Interferon-induced transmembrane protein 3 (IFITM3) as an antiviral factor can inhibit replication of several viruses including influenza virus. A single-nucleotide polymorphism rs12252-C of IFITM3 results in a truncated IFITM3 protein lacking its first 21 amino acids, which is much higher in the Han Chinese population and associated with severe illness in adults infected with pandemic influenza H1N1/09 virus. To investigate if IFITM3 or IFITM3 rs12252-C could affect the antibody response after influenza vaccination, we detected the haemagglutination inhibition (HI) of 171 healthy young adult volunteers (IFITM3 rs12252-C/C, C/T, T/T carriers) and in an IFITM3-deletion mouse model (Ifitm3^-/-) after trivalent inactivated vaccine (TIV) immunization.
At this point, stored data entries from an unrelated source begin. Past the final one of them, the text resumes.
(** A branch that is checked before the chain moves to it. *)
Lemma checked_switch D s t x p : ok D s t -> (x < List.length (arenaOf s))%nat -> bn_parent (deref (arenaOf s) x) = Some p ->
  exists s' r D' t', (do! (detachNodes, attachNodes) := getReorganizeNodes x in
      do! r := tryM (verify detachNodes attachNodes) in
      flushToDB ;!
      match r with Ok _ => reorganize detachNodes attachNodes | Err _ => retM tt | Panic => panicM end) s = (s', r) /\
    ok D' s' t' /\ same_nodes s s' /\ (t' = t \/ t' = x).
Proof.
  intros H Hx Hp. pose proof (core_arena _ _ (co_core H)) as Hw. pose proof (core_tip _ _ (co_core H)) as Ht.
  destruct (getReorganizeNodes_ok ParsePubKey DoubleHash params Hvp W D s t x p H Hx Hp) as (s1 & detach & attach & E & Hst & Hcase).
  pose proof (still_chain _ _ _ _ D s s1 t H Hst) as H1. pose proof (sl_nodes _ _ _ _ _ _ _ _ _ Hst) as Hn. unfold bindM at 1. rewrite E.
  destruct Hcase as [(-> & -> & _)|(-> & f & Hd & Hu & _)].
  - exists (flushed s1), (Ok tt), D, t. split; [reflexivity|]. split; [now apply chain_flushed|]. split; [apply (same_nodes_trans _ _ _ Hn), same_tree_nodes; now split | now left].
  - destruct (verify_ok ParsePubKey SerializeUncompressed CalculateRoughMapSize CalculateMinEntries DoubleHash params checkBlockScripts dbByHash forms hash_len Hvp W HW
      D s t f x detach attach H Hd Hu Hx) as (s2 & r & E2 & Hst2 & _). unfold tryM. unfold bindM at 1. rewrite E2.
    pose proof (still_chain _ _ _ _ D s s2 t H Hst2) as H2. pose proof (sl_nodes _ _ _ _ _ _ _ _ _ Hst2) as Hn2.
    assert (Hn3 : same_nodes s (flushed s2)) by (apply (same_nodes_trans _ _ _ Hn2), same_tree_nodes; now split). pose proof (chain_flushed _ _ _ Hvp _ D s2 t H2) as H3.
    destruct r as [bs|e|]; [|exists (flushed s2), (Ok tt), D, t; split; [reflexivity|]; split; [exact H3|]; split; [exact Hn3 | now left]
      | exists s2, Panic, D, t; split; [reflexivity|]; split; [exact H2|]; split; [exact Hn2 | now left]].
    pose proof (sn_extends _ _ Hn3) as He. rewrite (bind_Ok _ _ _ _ _ (flushToDB_eq s2)).
    destruct (reorganize_ok ParsePubKey SerializeUncompressed CalculateRoughMapSize CalculateMinEntries iter DoubleHash params checkBlockScripts dbByHash now adjustedTime
      forms iter_all hash_len Hvp W HW D (flushed s2) t f x detach attach H3 (down_extends _ Hw _ _ _ _ He Ht Hd) (up_extends _ _ _ _ _ He Hu)) as (s4 & r & D4 & E4 & Hn4 & H4);
      [now rewrite (sn_length _ _ Hn3)|].
    exists s4, r, D4, (match r with Ok _ => x | _ => t end). split; [exact E4|]. split; [exact H4|]. split; [exact (same_nodes_trans _ _ _ Hn3 Hn4)|]. destruct r; auto.
Qed.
Seroconversion rates for H1N1, H3N2 and B viruses in IFITM3 rs12252-C/C genotype carriers was lower compared with C/T and T/T donors. Significantly lower levels of specific antibodies to H1N1, H3N2 and B viruses and total IgG were observed in Ifitm3^-/- mice. Correspondingly, the numbers of splenic germinal centre (GC) B cells, plasma cells, TIV-specific IgG⁺ antibody secreting cells and T follicular helper cells in Ifitm3^-/- mice were lower compared with wild type mice. However, the number of memory B cells was higher in Ifitm3^-/- mice at day 7 after booster. The HI level of Ifitm3^-/- mice remained lower than WT mice after third vaccination. Moreover, the transcriptional network regulating GC B cell and plasma cell differentiation was abnormal in Ifitm3^-/- mice. Our results indicate that IFITM3 deletion attenuated the antibody response. The mechanism of influenza-IFITM3 interactions affecting the antibody response requires further investigation.